Retrotransposition of R2 elements in somatic nuclei during the early development of Drosophila

Abstract

Background: R2 retrotransposable elements exclusively insert in the 28S rRNA genes of their host. Their RNA transcripts are produced by self-processing from a 28S R2 cotranscript. Because full-length R2 transcripts are found in most tissues of R2-active animals, we tested whether new R2 insertions occurred in somatic tissues even though such events would be an evolutionary dead end.

Findings: PCR assays were used to identify somatic R2 insertions in isolated adult tissues and larval imaginal discs of Drosophila simulans. R2 somatic mosaics were detected encompassing cells from individual tissues as well as tissues from multiple body segments. The somatic insertions had 5' junction sequences characteristic of germline insertions suggesting they represented authentic retrotransposition events.

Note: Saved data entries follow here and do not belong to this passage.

Lemma published_apply now p ev p' m M : publish now p ev = (p', Some m) -> (spec_apply M m).1 = feed_apply M ev.
Proof.
  intros Hp. unfold spec_apply, feed_apply. destruct ev as [a|a|a|a|a|a|a|a]; cbn in Hp; try done; injection Hp as <- <-; cbn; try done;
    by repeat case_match.
Qed.
Lemma published_feed evs : forall clock p M, (spec_feed M (publish_all clock p evs).2).1 = feed_run M evs.
Proof.
  induction evs as [|ev evs IH]; intros clock p M; [done|]. cbn [publish_all]. unfold feed_run in *. cbn [foldl].
  destruct (publish (clock O) p ev) as [p1 [m|]] eqn:Hp.
  - specialize (IH (fun k => clock (S k)) p1 (feed_apply M ev)). destruct (publish_all _ p1 evs) as [p2 ms]. cbn [snd spec_feed] in *.
    pose proof (published_apply _ _ _ _ _ M Hp) as E. destruct (spec_apply M m) as [M1 err]. cbn in E. subst M1.
    by destruct (spec_feed _ ms).
  - apply publish_private in Hp as [-> Hop]. specialize (IH (fun k => clock (S k)) p M).
    assert (feed_apply M ev = M) as -> by (unfold feed_apply; by rewrite Hop). by destruct (publish_all _ p evs).
Qed.
Lemma published_numbered clock evs : (forall k, u64_ok (clock k)) -> Forall wire_ok evs -> forall n, 0 < n ->
  n + Z.of_nat (length evs) < two64 -> numbered n (publish_all clock {| mp_next_sequence := n |} evs).2 /\
  (length (publish_all clock {| mp_next_sequence := n |} evs).2 <= length evs)%nat.
Proof.
  intros Hc Hw. revert clock Hc. induction Hw as [|ev evs Hev Hw IH]; intros clock Hc n Hn0 Hn; [done|].
  cbn [length] in *. cbn [publish_all]. specialize (IH (fun k => clock (S k)) (fun k => Hc (S k))).
  destruct (publish (clock O) _ ev) as [[n'] [m|]] eqn:Hp.
  - destruct (publish_wf _ _ _ _ _ Hp Hev (Hc O)) as (_ & Hs & Hn'); [cbn; unfold u64_ok; lia|]. cbn in Hn', Hs. subst n'.
    rewrite u64_small by lia. destruct (IH (n + 1) ltac:(lia) ltac:(lia)) as [I1 I2]. destruct (publish_all _ _ evs) as [p2 ms].
    cbn in *. split; [done|lia].
  - apply publish_private in Hp as [[= ->] _]. destruct (IH n ltac:(lia) ltac:(lia)) as [I1 I2]. destruct (publish_all _ _ evs). cbn in *. split; [done|lia].
Qed.
Lemma packed_frames batches : Forall batch_ok batches -> batch_frames (datagrams_of batches) = inl <$> mjoin batches.*2.
Proof.
  unfold datagrams_of, batch_frames. induction 1 as [|[k b] batches (Hk & Hne & Hlen & Hwf) Hbs IH]; [done|].
  cbn [fst snd] in *. change Packet.MAX_FRAMES_PER_DATAGRAM with 29 in Hlen.
  destruct (Packet.unpack_pack k b Hk Hne ltac:(lia) Hwf) as (h & Hu & _).
  cbn [fmap list_fmap fst snd mjoin list_join]. rewrite Hu. cbn [Packet.up_frames]. rewrite fmap_app. f_equal. exact IH.
Qed.
Lemma events_in_all (evs : list MarketData.Event) : events_in (inl <$> evs) = evs.
Proof. induction evs as [|ev evs IH]; [done|]. cbn. f_equal. exact IH. Qed.
Lemma ui_mirrors options universe expected cmds e evs clock batches i s :
  history universe expected cmds e evs -> Forall command_wf cmds ->
  Z.of_nat (length cmds) < two64 - 1 -> Z.of_nat (length evs) < two64 - 1 -> (forall k, u64_ok (clock k)) ->
  mjoin (mjoin batches).*2 = (publish_all clock MarketDataPublisher_new evs).2 ->
  Forall (fun b => u64_ok b.1 /\ b.2 <> [] /\ Z.of_nat (length b.2) <= Packet.MAX_FRAMES_PER_DATAGRAM) (mjoin batches) -> 0 <= i ->
  exists g, feed_batches (UiGateway_new options) (datagrams_of <$> batches) = Some g /\
    OrderBook.all_orders (manager_book_for (rp_books (ug_market_data_outcome g)) i) s ≡ₚ view_of <$> side_orders e i s /\
    OrderBook.best (manager_book_for (rp_books (ug_market_data_outcome g)) i) s =
      (fun o => level_of (side_orders e i s) (bo_price o)) <$> head (side_orders e i s).
Proof using Json fs.
  intros Hh Hc Hn Hm Hclock Hb Hbs Hi. destruct (history_feed _ _ _ _ _ Hh Hc Hn) as (F1 & F2 & F3).
  destruct (history_refines _ _ _ _ _ Hh) as (W & R & _).
  pose proof (publish_all_wf clock evs Hclock F3 1 ltac:(lia) ltac:(lia)) as Hwf.
  change {| mp_next_sequence := 1 |} with MarketDataPublisher_new in Hwf. rewrite <- Hb in Hwf.
  assert (Hok : Forall batch_ok (mjoin batches)).
  { apply Forall_forall. intros b Hin. rewrite Forall_forall in Hbs. destruct (Hbs b Hin) as (B1 & B2 & B3).
    split; [done|]. split; [done|]. split; [done|]. apply Forall_forall. intros ev Hev. rewrite Forall_forall in Hwf. apply Hwf.
    apply list_elem_of_join. exists b.2. split; [done|]. by apply list_elem_of_fmap_2. }
  destruct (feed_batches_refines (datagrams_of <$> batches) (UiGateway_new options) ∅ new_books_rep) as (g & Hg & _ & _ & Hrep).
  assert (Hev : events_in (mjoin (batch_frames <$> (datagrams_of <$> batches))) = (publish_all clock MarketDataPublisher_new evs).2).
  { rewrite <- Hb. clear - Hok. induction batches as [|b bs IH]; [done|]. cbn [mjoin list_join fmap list_fmap] in *.
    apply Forall_app in Hok as [H1 H2]. rewrite events_in_app, packed_frames, events_in_all, fmap_app, join_app by done. f_equal. by apply IH. }
  cbn zeta in Hrep. rewrite Hev in Hrep. cbn [ug_validator UiGateway_new] in Hrep.
  destruct (published_numbered clock evs Hclock F3 1 ltac:(lia) ltac:(lia)) as [Hnum Hlen]. change {| mp_next_sequence := 1 |} with MarketDataPublisher_new in *.
  destruct (in_order_numbered _ SequenceValidator_new 1 Hnum) as [Hin _]; [by left|lia|lia|]. rewrite Hin, published_feed in Hrep.
  exists g. split; [exact Hg|]. split; [by eapply mirrored_orders|by eapply mirrored_best].
Qed.
End Feed.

Conclusions: Body segments are specified early in Drosophila development, thus the detection of the same somatic insertion in cells from multiple tissues suggested that the R2 retrotransposition events had occurred before the blastoderm stage of Drosophila development. R2 activity at this stage, when embryonic nuclei are rapidly dividing in a common cytoplasm, suggests that some retrotransposition events appearing as germline events may correspond to germline mosaicism.

Figure 1

Diagram of R2 insertions within the rRNA genes of Drosophila and the PCR assay used to monitor somatic mosaicism. (A) Diagram of the tandemly repeated rRNA genes of Drosophila simulans and the location of R2 insertions. Black boxes, 18S, 5.8S and 28s rRNA genes (5.8S gene between the 18S and 28S genes is not labeled); white boxes, transcribed spacer regions. (B) About half of the R2 insertions have deletions of their 5' end that can extend to nearly the entire length of the element. All R2 copies have the same 3' junction with the 28S gene. Arrows above the R2/28S diagrams indicate the positions of the oligonucleotide primers used to assay for the 5' truncations. The DNA extraction method, the primers used and the PCR protocols used were identical to those in previous reports [11-13]. (C) Examples of the ethidium stained PCR products derived from larval tissues. The larval tissues were dissected in Drosophila Ringers. (D) Examples of the ethidium stained PCR products derived from adult tissues. Adult tissues were placed directly in the DNA extraction solution. PCR bands interpreted as somatic insertions are indicated with arrows. To be scored as a somatic mosaic the amplified band had to be detected with two sets of primer combinations (shown below the figures). The following abbreviations for body segments were used: An = antenna; Br, brain from a larvae; D1-D3, individual pairs of imaginal disc (the specific disc pair used was not known); Ha = haltere; Hd = head; L1 and L2 = individuals legs from different body segments; Pr = proboscis; Wi = wing.

Figure 2

Diagram of the 5' junction sequences of the somatic R2 insertions with the 28S gene. Putative somatic insertions such as those shown in Figure 1C, D were excised from a gel, re-amplified with the same PCR primers, purified on a second gel and subjected to double-stranded DNA sequencing. The 28S gene sequence is shown at the top of the figure. Short regions upstream and downstream of the R2 insertion site (arrow) are not shown because no R2 junctions occurred in these areas. For each junction those sequences corresponding to R2 sequences have been highlighted with tan shaded boxes. Those nucleotides that could correspond to either the 28S sequence or R2 (described as microidentities in the text) have been indicated with a blue box. Those sequences that do not correspond to either the 28S gene or R2 (described as non-templated nucleotides in the text) are indicated with an orange box. The number at each junction corresponds to the first nucleotide of the R2 element, based on the consensus Drosophila simulans R2 sequence [18].